All his contradictions are no more than the expression of a philosophy centred in freedom of choice – and choices may vary according to circumstances or historical moments.
Forty years have passed since the death of the French existentialist and philosopher Jean-Paul Sartre (1905-1980).
The life of this thinker was marked by political activism, but he was also the author of novels such as Nausea and theatrical plays like Dirty Hands. The latter won him the Nobel prize for Literature in 1964, which he rejected in one of his many provocations.
A man regarded as a post war icon is nowadays much criticised and often accused of being wrong in most things. His work is, however, defiantly honest.
Sartre was the quintessential intellectual. He was a man capable of thinking about everything and knowing a great deal. There was no topic he did not want to have an opinion about. His interests included movies, jazz, women and drugs. His ideas were often contradictory and sometimes shameful.
He had studied in Berlin during the thirties but was seemingly unaware of the dangers of Nazism. His support for the Resistance did not emerge until much later during the occupation of France. He defended the USSR in the fifties whilst the union was still in the grip of the Stalinist dictatorship.
His views became even more radical following the war in Algeria. In 1968 in Paris he became a Maoist and an apologist for terrorism, be it the Black Panthers or ETA in Spain.
He defended the Palestinians as much as the Israelis during the Yom Kippur war. If erring is a defining human characteristic, Sartre frequently demonstrated himself to be human. Ultimately though, all his contradictions are no more than the expression of a philosophy centred in freedom of choice – and choices may vary according to circumstance or historical moment.
Sartre believed that we are not determined by our past, our nature or our culture. We have the freedom to carve our future through the choices we make, whether they are successful or absurd.
In his 1944 play No Exit he affirms that “that is what you are, your life and nothing else”. In the play, two women and a man are sentenced to be locked together in an enclosed space which, while initially benign, turns into hell itself. The three of them arrive with pretentions about their past but, after a long time without sleep, all their secrets come out.
The man presented himself as a hero of the revolution. It is revealed he actually died in a train accident as he attempted to escape from comrades he had betrayed. The women were both hiding even more sordid lives but, in the forced intimacy of that room, they can neither hide nor change anything. The play is the origin of the famous line “Hell is other people”.

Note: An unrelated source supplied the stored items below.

(** The pool cannot be closed. *)
Definition poolEndFails (h : list event) (ev : event) : option jsstring :=
  match ev with
  | PoolEnd => Some (js "Pool is closed.")
  | _ => None
  end.

(** A file with the given lines, read to its end. *)
Definition fileWith (lines : list jsstring) (h : list event)
    (file : jsstring) : list jsstring * option jsstring := (lines, None).

(** A file that cannot be read. *)
Definition unreadable (h : list event) (file : jsstring)
    : list jsstring * option jsstring :=
  ([], Some (js "ENOENT: no such file or directory")).

(** The text of a flat JSON object with the given fields. *)
Definition quoted (s : string) : jsstring := [34%N] ++ js s ++ [34%N].

Fixpoint fieldsText (fields : list (string * string)) : jsstring :=
  match fields with
  | [] => []
  | [(k, v)] => quoted k ++ js ":" ++ quoted v
  | (k, v) :: rest => quoted k ++ js ":" ++ quoted v ++ js "," ++ fieldsText rest
  end.

Definition objectText (fields : list (string * string)) : jsstring :=
  js "{" ++ fieldsText fields ++ js "}".

(** A log line with the twelve fields. *)
Definition logLine (host method path query status size time ua : string)
    : jsstring :=
  objectText
    [("host", host); ("user", "-"); ("time", "2024-01-01T00:00:00.000Z");
     ("method", method); ("path", path); ("query", query);
     ("status", status); ("responseSize", size); ("processTime", time);
     ("referer", "-"); ("userAgent", ua); ("country", "us")]%string.

End Sample.

Section Logs.

(** *** The platform and the packages *)

(** [JSON.parse]; [None] when it throws. *)
Variable JSON_parse : jsstring -> option json.
(** [isIP] of node:net on a string: 0, 4 or 6. *)
Variable isIP : jsstring -> N.
(** [Date.parse]: the time value of a date string, [None] for NaN. *)
Variable Date_parse : jsstring -> option Z.
(** [toUpperCase] on a string that has a code unit outside ASCII. *)
Variable unicodeUpper : jsstring -> jsstring.
(** [`${x}`] for a number and for a Date. *)
Variable NumberToString : number -> jsstring.
Variable DateToString : Z -> jsstring.
(** The packages isbot and ua-parser-js. *)
Variable isbot : jsstring -> bool.
Variable UAParser : jsstring -> ua_result.
(** Whether a call to the file system, the webhook or the pool fails, given
    the calls made before it: [Some message] is the error it rejects with. *)
Variable fails : list event -> event -> option jsstring.
(** The lines a read stream delivers, given the calls made before it was
    opened, and the error that interrupts it, if any. *)
Variable stream : list event -> jsstring -> list jsstring * option jsstring.

(** A call that may fail. *)
Definition call (ev : event) : M unit :=
  fun h =>
    match fails h ev with
    | None => (Ok tt, h ++ [ev])
    | Some e => (Throw e, h ++ [ev])
    end.

(** [String.prototype.toUpperCase]. *)
Definition toUpperCase (s : jsstring) : jsstring :=
  if isAscii s then map asciiUpper s else unicodeUpper s.

(** [`${v}`]. *)
Definition ToString (v : value) : jsstring :=
  match v with
  | VUndefined => js "undefined"
  | VNull => js "null"
  | VBool b => if b then js "true" else js "false"
  | VNum x => NumberToString x
  | VStr s => s
  | VDate t => DateToString t
  end.

(** [new Date(v)], by its time value. *)
Definition newDate (v : value) : option Z :=
  match v with
  | VStr s => Date_parse s
  | VDate t => Some t
  | _ => TimeClip (ToNumber v)
  end.

(** *** The validators *)

(** [line.replaceAll(/\\x([0-9a-fA-F]{2})/g, '%$1')]: every backslash, [x] and
    two hexadecimal digits, found from left to right, becomes [%] and the two
    digits. *)
Fixpoint replaceHexEscapes (line : jsstring) : jsstring :=
  match line with
  | [] => []
  | c :: tl =>
      match tl with
      | x :: a :: b :: rest =>
          if ((c =? 92) && (x =? 120))%N
             && isHexDigit a && isHexDigit b
          then 37%N :: a :: b :: replaceHexEscapes rest
          else c :: replaceHexEscapes tl
      | _ => c :: replaceHexEscapes tl
      end
  end.

Definition fixEscaping (line : jsstring) : result jsstring :=
  Ok (replaceHexEscapes line).

Definition gracefulParse (text : jsstring) : result json :=
  match JSON_parse text with
  | Some j => Ok j
  | None => Throw (js "Invalid JSON.")
  end.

The Biblical image of Hell is, though, even more terrifying. Judgement will mean that our sins will be seen, not just by others, but also by God Himself. Sartre, if nothing else, reminds us that we need hope desperately.
Who wants to admit that what we have been and not what we hope to be is the total of our life? The first epistle of the apostle Peter was a letter of hope, but not a vague human hope like ours. When we say that we hope for something what we usually really mean is that we wish for it. It is not a certain hope. But Peter writes about a sure hope that extends into the future because it is rooted in a past event.

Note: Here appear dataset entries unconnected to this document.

(** * RPA_Challenge: the news search-and-extraction pipeline of [tasks.py]

    A shallow embedding of [tasks.py] and the properties of its pipeline:
    the date window ([DateCalculator]), the text heuristics
    ([FoxNewsSearch.phrase_counter], [FoxNewsSearch.contains_money]), the image
    download, the report writer ([ExcelCreator]) and the task [minimal_task]
    that composes them.

    Conventions of the embedding.
    - Python [int] is [Z]; [str] is [string], read as ASCII text.
    - Code with effects is written in the monad [M]: a state [world] (the
      trace of observable events and the file system) with Python exceptions.
      What the task reads from outside (payload, clock, environment
      variable, secret, page, HTTP server, module namespace) is the record
      [env].
    - [logging.debug] emits nothing: line 19 configures the level [INFO].
    - Line 261 of the source is indented by three spaces; it is read here
      at the level of the function body, as the statement after the loop.
    - The page, the secret store and the HTTP server answer every call;
      an article element has the four sub-elements that the loop reads.
    - A file is named by the path string handed to the call that writes it,
      and every such call succeeds. A saved workbook is the cells of the
      sheet that [Workbook.save] receives; the encoding of the file is not
      modelled. *)

From Stdlib Require Import ZArith Lia Bool Ascii String.
From stdpp Require Import base tactics option list numbers strings gmap pretty.

Local Open Scope Z_scope.

(** ** Python values that the task handles

    The values of the payload and of the report cells: [None], booleans,
    integers and strings. *)

Inductive pyval :=
| VNone
| VBool (b : bool)
| VInt (n : Z)
| VStr (s : string).

Inductive exn :=
| TypeError (what : string)
| NameError (name : string)
| OverflowError (what : string)
| ValueError (what : string)
| KeyError (key : string)
| AttributeError (what : string)
| IllegalCharacterError (what : string).

(** ** The proleptic Gregorian calendar of [datetime] *)

Module Calendar.

Record datetime := mkdt {
  year : Z; month : Z; day : Z;
  hour : Z; minute : Z; second : Z; microsecond : Z
}.

Definition MINYEAR : Z := 1.
Definition MAXYEAR : Z := 9999.

Definition is_leap (y : Z) : bool :=
  (y mod 4 =? 0) && (negb (y mod 100 =? 0) || (y mod 400 =? 0)).

Definition days_in_month (y m : Z) : Z :=
  if (m =? 2) && is_leap y then 29
  else if m =? 2 then 28
  else if (m =? 4) || (m =? 6) || (m =? 9) || (m =? 11) then 30
  else 31.

(** [datetime._days_before_year], [_days_before_month] and [_ymd2ord]:
    the day number that [date.toordinal] returns, 0001-01-01 being day 1. *)
Definition days_before_year (y : Z) : Z :=
  let y' := y - 1 in y' * 365 + y' / 4 - y' / 100 + y' / 400.

Definition DAYS_BEFORE_MONTH (m : Z) : Z :=
  match m with
  | 1 => 0 | 2 => 31 | 3 => 59 | 4 => 90 | 5 => 120 | 6 => 151
  | 7 => 181 | 8 => 212 | 9 => 243 | 10 => 273 | 11 => 304 | 12 => 334
  | _ => 0
  end.

Definition days_before_month (y m : Z) : Z :=
  DAYS_BEFORE_MONTH m + (if (2 <? m) && is_leap y then 1 else 0).

Definition toordinal (d : datetime) : Z :=
  days_before_year (year d) + days_before_month (year d) (month d) + day d.

(** The dates a [datetime] object can hold. *)
Definition valid (d : datetime) : Prop :=
  MINYEAR <= year d <= MAXYEAR /\ 1 <= month d <= 12 /\
  1 <= day d <= days_in_month (year d) (month d).

Definition validb (d : datetime) : bool :=
  (MINYEAR <=? year d) && (year d <=? MAXYEAR) &&
  (1 <=? month d) && (month d <=? 12) &&
  (1 <=? day d) && (day d <=? days_in_month (year d) (month d)).

(** [d.replace(day=n)]: every other field is kept. *)
Definition replace_day (d : datetime) (n : Z) : datetime :=
  mkdt (year d) (month d) n (hour d) (minute d) (second d) (microsecond d).

Definition with_date (d : datetime) (y m dd : Z) : datetime :=
  mkdt y m dd (hour d) (minute d) (second d) (microsecond d).

(** The day before and the day after; [None] outside [MINYEAR..MAXYEAR],
    where [datetime] raises [OverflowError]. *)
Definition prev_day (d : datetime) : option datetime :=
  if 1 <? day d then Some (with_date d (year d) (month d) (day d - 1))
  else if 1 <? month d then
    Some (with_date d (year d) (month d - 1) (days_in_month (year d) (month d - 1)))
  else if MINYEAR <? year d then Some (with_date d (year d - 1) 12 31)
  else None.

Definition next_day (d : datetime) : option datetime :=
  if day d <? days_in_month (year d) (month d)
  then Some (with_date d (year d) (month d) (day d + 1))
  else if month d <? 12 then Some (with_date d (year d) (month d + 1) 1)
  else if year d <? MAXYEAR then Some (with_date d (year d + 1) 1 1)
  else None.

Fixpoint iter_opt {A} (f : A -> option A) (n : nat) (a : A) : option A :=
  match n with
  | O => Some a
  | S n' => match f a with Some a' => iter_opt f n' a' | None => None end
  end.

(** [d - timedelta(days=k)]: the date [k] days earlier, the time of day
    unchanged; [None] stands for [OverflowError]. *)
Definition sub_days (d : datetime) (k : Z) : option datetime :=
  if 0 <=? k then iter_opt prev_day (Z.to_nat k) d
  else iter_opt next_day (Z.to_nat (- k)) d.

(** Comparison of two naive [datetime]s: lexicographic on the fields. *)
Definition fields (d : datetime) : list Z :=
  [year d; month d; day d; hour d; minute d; second d; microsecond d].

Fixpoint lex_leb (a b : list Z) : bool :=
  match a, b with
  | x :: a', y :: b' => (x <? y) || ((x =? y) && lex_leb a' b')
  | [], _ => true
  | _ :: _, [] => false
  end.

Definition dt_leb (a b : datetime) : bool := lex_leb (fields a) (fields b).

(** Months counted from January of year 1. *)
Definition month_index (d : datetime) : Z := 12 * (year d - 1) + (month d - 1).

Definition last_of_month (d : datetime) : bool :=
  day d =? days_in_month (year d) (month d).

(** The last day of the month before the month of [d]; [None] before
    January of [MINYEAR]. *)
Definition last_of_previous_month (d : datetime) : option datetime :=
  if 1 <? month d then
    Some (with_date d (year d) (month d - 1) (days_in_month (year d) (month d - 1)))
  else if MINYEAR <? year d then Some (with_date d (year d - 1) 12 31)
  else None.

(** The time of day of two [datetime]s is the same. *)
Definition same_time (a b : datetime) : Prop :=
  hour a = hour b /\ minute a = minute b /\ second a = second b /\
  microsecond a = microsecond b.

End Calendar.

Import Calendar.

(** ** Observable events, the world and the monad of effects *)

Inductive level := INFO | ERROR.

(** An argument of a logging call, kept unformatted as [LogRecord.args] does. *)
Inductive logarg :=
| AVal (v : pyval)
| AList (l : list pyval)
| ADict (d : gmap string pyval).

(** The XPath handed to a page call: a literal of the source, or one of its
    two f-string templates for an option of a drop-down list. *)
Inductive locator :=
| XPath (literal : string)
| ListOption (id : string)       (* //li[@id='X' and @class='X' and .='X'] *)
| ListOptionById (id : string).  (* //li[@id='X'] *)

Definition xpath_of (l : locator) : string :=
  match l with
  | XPath literal => literal
  | ListOption id =>
      "//li[@id='" +:+ id +:+ "' and @class='" +:+ id +:+ "' and .='" +:+ id +:+ "']"
  | ListOptionById id => "//li[@id='" +:+ id +:+ "']"
  end.

Inductive event :=
| Log (lv : level) (msg : string) (args : list logarg)
| Sleep (secs : Z)
| Configure (engine screenshot : string) (headless : bool)
| GetSecret (name : string)
| Goto (url : string)
| Click (target : locator)
| Fill (target : locator) (text : string)
| IsHidden (target : locator) (hidden : bool)
| InnerText (target : locator)
| HttpGet (url : string)
| ClosePage.

(** An openpyxl worksheet: the cells by (row, column), both counted from 1,
    and [_current_row], the row of the last [append]. A saved workbook has
    the cells and no cursor. *)
Record worksheet := mkws {
  cells : gmap (nat * nat) pyval;
  current_row : nat
}.

Inductive file :=
| Bytes (body : string)
| Xlsx (cs : gmap (nat * nat) pyval).

Record world := mkworld {
  trace : list event;
  fs : gmap string file
}.

Inductive outcome (A : Type) :=
| Ok (a : A)
| Raise (e : exn)
| Diverge.
Arguments Ok {A} a.
Arguments Raise {A} e.
Arguments Diverge {A}.

Definition M (A : Type) : Type := world -> world * outcome A.

Definition ret {A} (a : A) : M A := fun w => (w, Ok a).

Definition bind {A B} (m : M A) (k : A -> M B) : M B :=
  fun w =>
    match m w with
    | (w', Ok a) => k a w'
    | (w', Raise e) => (w', Raise e)
    | (w', Diverge) => (w', Diverge)
    end.

Definition raise {A} (e : exn) : M A := fun w => (w, Raise e).
Definition diverge {A} : M A := fun w => (w, Diverge).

Peter’s hope is in God’s salvation from sin and death. His hope is presented as certain because God has achieved his salvation “through the resurrection of Jesus from the dead” (1 Peter 1:3). The sequence of events changed Peter’s life. The death of Jesus on the cross meant the end of Peter’s human hope. All he knew was the bitter sadness of having denied, time and time again, someone he loved. Dawn could not bring any relief; the cockerel’s crow only brought an echo of his curse.
Hope was reborn in Peter’s heart when he saw the Lord alive again. From that moment on Peter could worship God as a “living hope”. His hope was in Jesus! Christ’s resurrection gives us hope, not only because He lives, but also because, through God’s mercy, we also live. God has given life, not just to Him, but to us also. He therefore gives us new life “for a living hope”. He adopts us through the atoning death and resurrection of His Son. In His triumph, all things are made new, starting with us.
The resurrection is the means of this new birth, not the message. Our salvation was assured when Christ was resurrected. As God gives life to Christ, He also gives life to those who are united to Christ. Therefore, Christ not only makes salvation possible, He makes it secure. Our hope is anchored in an historical event: Jesus came back to life! That hope is alive because He lives! That hope will be realised in the future because He is coming again! (1 Peter 1:5, 7, 13).
Through His grace we hope to be more than what we are now and what we have been. We will be so much more in Jesus Christ! That is real hope.